** Required work **
Each line from the beginning of the data below through the line containing "exists n. cbn. by rewrite paint_id." should be repeated exactly, please.

(Saved data entries)
(* ===== verification/RbDelete.v ===== *)
(** * RbDelete: taking a node out of the tree

    First the loop of OrderedCollectionDelete, which moves the black increment
    of an unlinked black node up the tree until it can be absorbed. Then the
    unlinking before it: what the two ways of unlinking a node leave in memory,
    and which property they may break. *)

From stdpp Require Import base option list gmap fin_maps sorting.
From Stdlib Require Import ZArith Lia.
From S2P Require Import Prelude RbTree RbShape RbInsert RbWalk.

Local Open Scope Z_scope.
Local Open Scope edk_scope.

(** [extra k t]: the subtree [t] in context [k] lacks one black node; painting
    a red root black would make up for it. *)
Definition extra (k : ctx) (t : tree) : Prop :=
  exists n, hole k Black (S n) /\ (rb t Black n \/ color t = Red /\ rb (paint Black t) Black (S n)).

Lemma paint_id c t : color t = c -> paint c t = t.
Proof. intros <-. by destruct t. Qed.
Lemma inorder_paint c t : inorder (paint c t) = inorder t.
Proof. by destruct t. Qed.
Lemma root_paint c t : root (paint c t) = root t.
Proof. by destruct t. Qed.

(** The context above a parent of colour [c] whose subtrees have black height
    [S n]. *)
Definition above (c : COLOR) (k : ctx) (n : nat) : Prop :=
  match c with Red => hole k Red (S n) | Black => hole k Black (S (S n)) end.

(** When the loop stops, painting the child black restores the properties. *)
Lemma extra_stop k t : extra k t -> color t = Red \/ k = [] -> exists m, rb (plug k (paint Black t)) Black m.
Proof.
  intros (n & Hk & [Ht | [Hc Ht]]) Hstop.
  - pose proof (rb_color _ _ _ Ht) as E. destruct Hstop as [E' | ->]; [congruence|].
    exists n. cbn. by rewrite paint_id.
  - by apply (hole_plug k _ Black (S n)).
Qed.

Section Fixup.
Context (Ts : gmap Z RED_BLACK_TREE) (F : list (Z * NODE)).

(** The loop goes on with the increment one level up ... *)
Definition moved_up (f : frame) (k : ctx) (t : tree) (v : loop_vars) (s : MEM) : Prop :=
  exists k' t', zip Ts k' t' F s /\ extra k' t' /\ v = (root t', top k', root (plug k' t')) /\
    (color t' = Red \/ (length k' < length (f :: k))%nat) /\ inorder (plug k' t') = inorder (plug (f :: k) t).
(** ... or is done. *)
Definition absorbed (t : tree) (v : loop_vars) (s : MEM) : Prop :=
  exists t' m p, zip Ts [] t' F s /\ rb t' Black m /\ v = (root t', p, root t') /\ inorder t' = inorder t.

(** The last case of the body: the far nephew is red. *)
Lemma delete_far_red sd c p u q v a b k t n ca s :
  let g := nd sd c p u t (nd sd Black q v a b) in
  zip Ts k g F s -> rb t Black n -> rb a ca n -> rb b Red n -> above c k n ->
  wp true (delete_far_nephew sd p q (root b) (root (plug k g))) (absorbed (plug k g)) s.
Proof.
  intros g H Ht Ha Hb Hk. unfold delete_far_nephew.
  pose proof (zip_down_far _ _ _ _ _ _ _ _ _ _ H) as Hsib.
  pose proof (zip_down_far _ _ _ _ _ _ _ _ _ _ Hsib) as Hfar.
  assert (Hbn : b <> E) by (intros ->; by apply rb_E_inv in Hb as [? _]).
  rewrite (zip_root_0 _ _ _ _ _ Hfar), bool_decide_false by done. apply wp_bind, wp_ret. cbn beta.
  destruct (rb_red_nd sd b n Hb) as (r & w & b1 & b2 & -> & Hb1 & Hb2). rewrite root_nd.
  apply wp_bind. eapply zip_load; [exact Hfar|]. autorewrite with rb. rewrite bool_decide_true by done.
  apply wp_bind, wp_ret. cbn beta.
  pose proof (zip_root_nonnull _ _ _ _ _ Hsib (nd_not_E _ _ _ _ _ _)) as Hq. rewrite root_nd in Hq.
  rewrite (proj2 (Z.eqb_neq _ _) Hq). apply wp_bind, wp_ret. cbn beta. apply wp_bind.
  eapply zip_load; [exact Hsib|]. autorewrite with rb. rewrite bool_decide_true by done.
  apply wp_bind, wp_ret. cbn beta. apply wp_bind. eapply zip_load; [exact H|]. autorewrite with rb.
  apply wp_bind. apply zip_down in Hsib. eapply zip_paint_top; [exact Hsib|]. clear s H Hsib Hfar. intros s H.
  apply zip_out in H. apply wp_bind. eapply zip_paint_top; [exact H|]. clear s H. intros s H.
  apply zip_down_far in H. apply wp_bind. rewrite <- (root_nd sd Red r w b1 b2) at 1.
  eapply zip_paint; [exact H|done|]. clear s H. intros s H.
  rewrite paint_nd in H. apply zip_out_far, zip_out_far in H. apply wp_bind.
  set (b' := nd sd Black r w b1 b2) in *.
  replace (root (plug k g)) with (root (plug k (nd sd Black p u t (nd sd c q v a b')))).
  2:{ destruct k as [|f k]; [cbn; unfold g; by rewrite !root_nd|by apply root_plug]. }
  eapply zip_rotate; [exact H|]. clear s H. intros s H. apply wp_ret.
  set (g' := nd sd c q v (nd sd Black p u t a) b') in *.
  assert (Hg : exists m, rb (plug k g') Black m).
  { destruct c; cbn in Hk; (eapply hole_plug; [|exact Hk]).
    - apply rb_nd_red; eapply rb_nd_black; eassumption.
    - eapply rb_nd_black; eapply rb_nd_black; eassumption. }
  destruct Hg as [m Hm]. exists (plug k g'), m, p. split_and!; [by rewrite <- zip_plug|done|done|].
  apply inorder_plug_eq. unfold g', g, b'. destruct sd; inorder_eq.
Qed.

(** Only the near nephew is red: a rotation makes the far one red. *)
Lemma delete_near_red sd c p u q v a b k t n s :
  let x := nd sd Black q v a b in
  let g := nd sd c p u t x in
  zip Ts k g F s -> rb t Black n -> rb a Red n -> rb b Black n -> above c k n ->
  wp true (store (root a) (set_Color Black) ;;;
           store q (set_Color Red) ;;;
           let! NewRoot := rotate (opp sd) q (root (plug k g)) in
           let! pn := load p in
           let! sib := load (child (opp sd) pn) in
           delete_far_nephew sd p (child (opp sd) pn) (child (opp sd) sib) NewRoot)
    (absorbed (plug k g)) s.
Proof.
  intros x g H Ht Ha Hb Hk. apply zip_down_far, zip_down in H.
  destruct (rb_red_nd sd a n Ha) as (r & w & a1 & a2 & -> & Ha1 & Ha2). apply wp_bind.
  eapply zip_paint; [exact H|apply nd_not_E|]. clear s H. intros s H.
  rewrite paint_nd in H. apply wp_bind. eapply zip_paint_top; [exact H|]. clear s H. intros s H.
  apply zip_out in H. apply wp_bind. rewrite nd_opp, (nd_opp sd Black r) in H.
  replace (root (plug k g)) with (root (plug (Fr (opp sd) c p u t :: k)
    (nd (opp sd) Red q v b (nd (opp sd) Black r w a2 a1)))).
  2:{ rewrite plug_cons. destruct k as [|f k]; [cbn; unfold g; by rewrite root_fill, root_nd|by apply root_plug]. }
  eapply zip_rotate; [exact H|]. clear s H. intros s H.
  rewrite nd_opp, opp_opp in H. rewrite (nd_opp (opp sd) Black r), opp_opp.
  set (b' := nd (opp sd) Red q v b a2) in *.
  assert (Hb' : rb b' Red n) by by apply rb_nd_red.
  change (plug (Fr (opp sd) c p u t :: k) (nd sd Black r w a1 b'))
    with (plug k (nd (opp sd) c p u (nd sd Black r w a1 b') t)).
  rewrite (nd_opp (opp sd) c p), opp_opp.
  pose proof (zip_out_far _ _ _ _ _ _ _ _ _ _ H) as Hg.
  apply wp_bind. eapply zip_load; [exact Hg|]. autorewrite with rb. apply wp_bind.
  eapply zip_load; [exact H|]. autorewrite with rb.
  eapply wp_mono; [by apply (delete_far_red sd c p u r w a1 b' k t n Black)|].
  intros w' s' (t' & m & p' & Hz & Hm & -> & Hi). exists t', m, p'. split_and!; try done.
  rewrite Hi. apply inorder_plug_eq. unfold g, x, b'. destruct sd; inorder_eq.
Qed.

** Answer box **
(* ===== verification/RbDelete.v ===== *)
(** * RbDelete: taking a node out of the tree

    First the loop of OrderedCollectionDelete, which moves the black increment
    of an unlinked black node up the tree until it can be absorbed. Then the
    unlinking before it: what the two ways of unlinking a node leave in memory,
    and which property they may break. *)

From stdpp Require Import base option list gmap fin_maps sorting.
From Stdlib Require Import ZArith Lia.
From S2P Require Import Prelude RbTree RbShape RbInsert RbWalk.

Local Open Scope Z_scope.
Local Open Scope edk_scope.

(** [extra k t]: the subtree [t] in context [k] lacks one black node; painting
    a red root black would make up for it. *)
Definition extra (k : ctx) (t : tree) : Prop :=
  exists n, hole k Black (S n) /\ (rb t Black n \/ color t = Red /\ rb (paint Black t) Black (S n)).

Lemma paint_id c t : color t = c -> paint c t = t.
Proof. intros <-. by destruct t. Qed.
Lemma inorder_paint c t : inorder (paint c t) = inorder t.
Proof. by destruct t. Qed.
Lemma root_paint c t : root (paint c t) = root t.
Proof. by destruct t. Qed.

(** The context above a parent of colour [c] whose subtrees have black height
    [S n]. *)
Definition above (c : COLOR) (k : ctx) (n : nat) : Prop :=
  match c with Red => hole k Red (S n) | Black => hole k Black (S (S n)) end.

(** When the loop stops, painting the child black restores the properties. *)
Lemma extra_stop k t : extra k t -> color t = Red \/ k = [] -> exists m, rb (plug k (paint Black t)) Black m.
Proof.
  intros (n & Hk & [Ht | [Hc Ht]]) Hstop.
  - pose proof (rb_color _ _ _ Ht) as E. destruct Hstop as [E' | ->]; [congruence|].
    exists n. cbn. by rewrite paint_id.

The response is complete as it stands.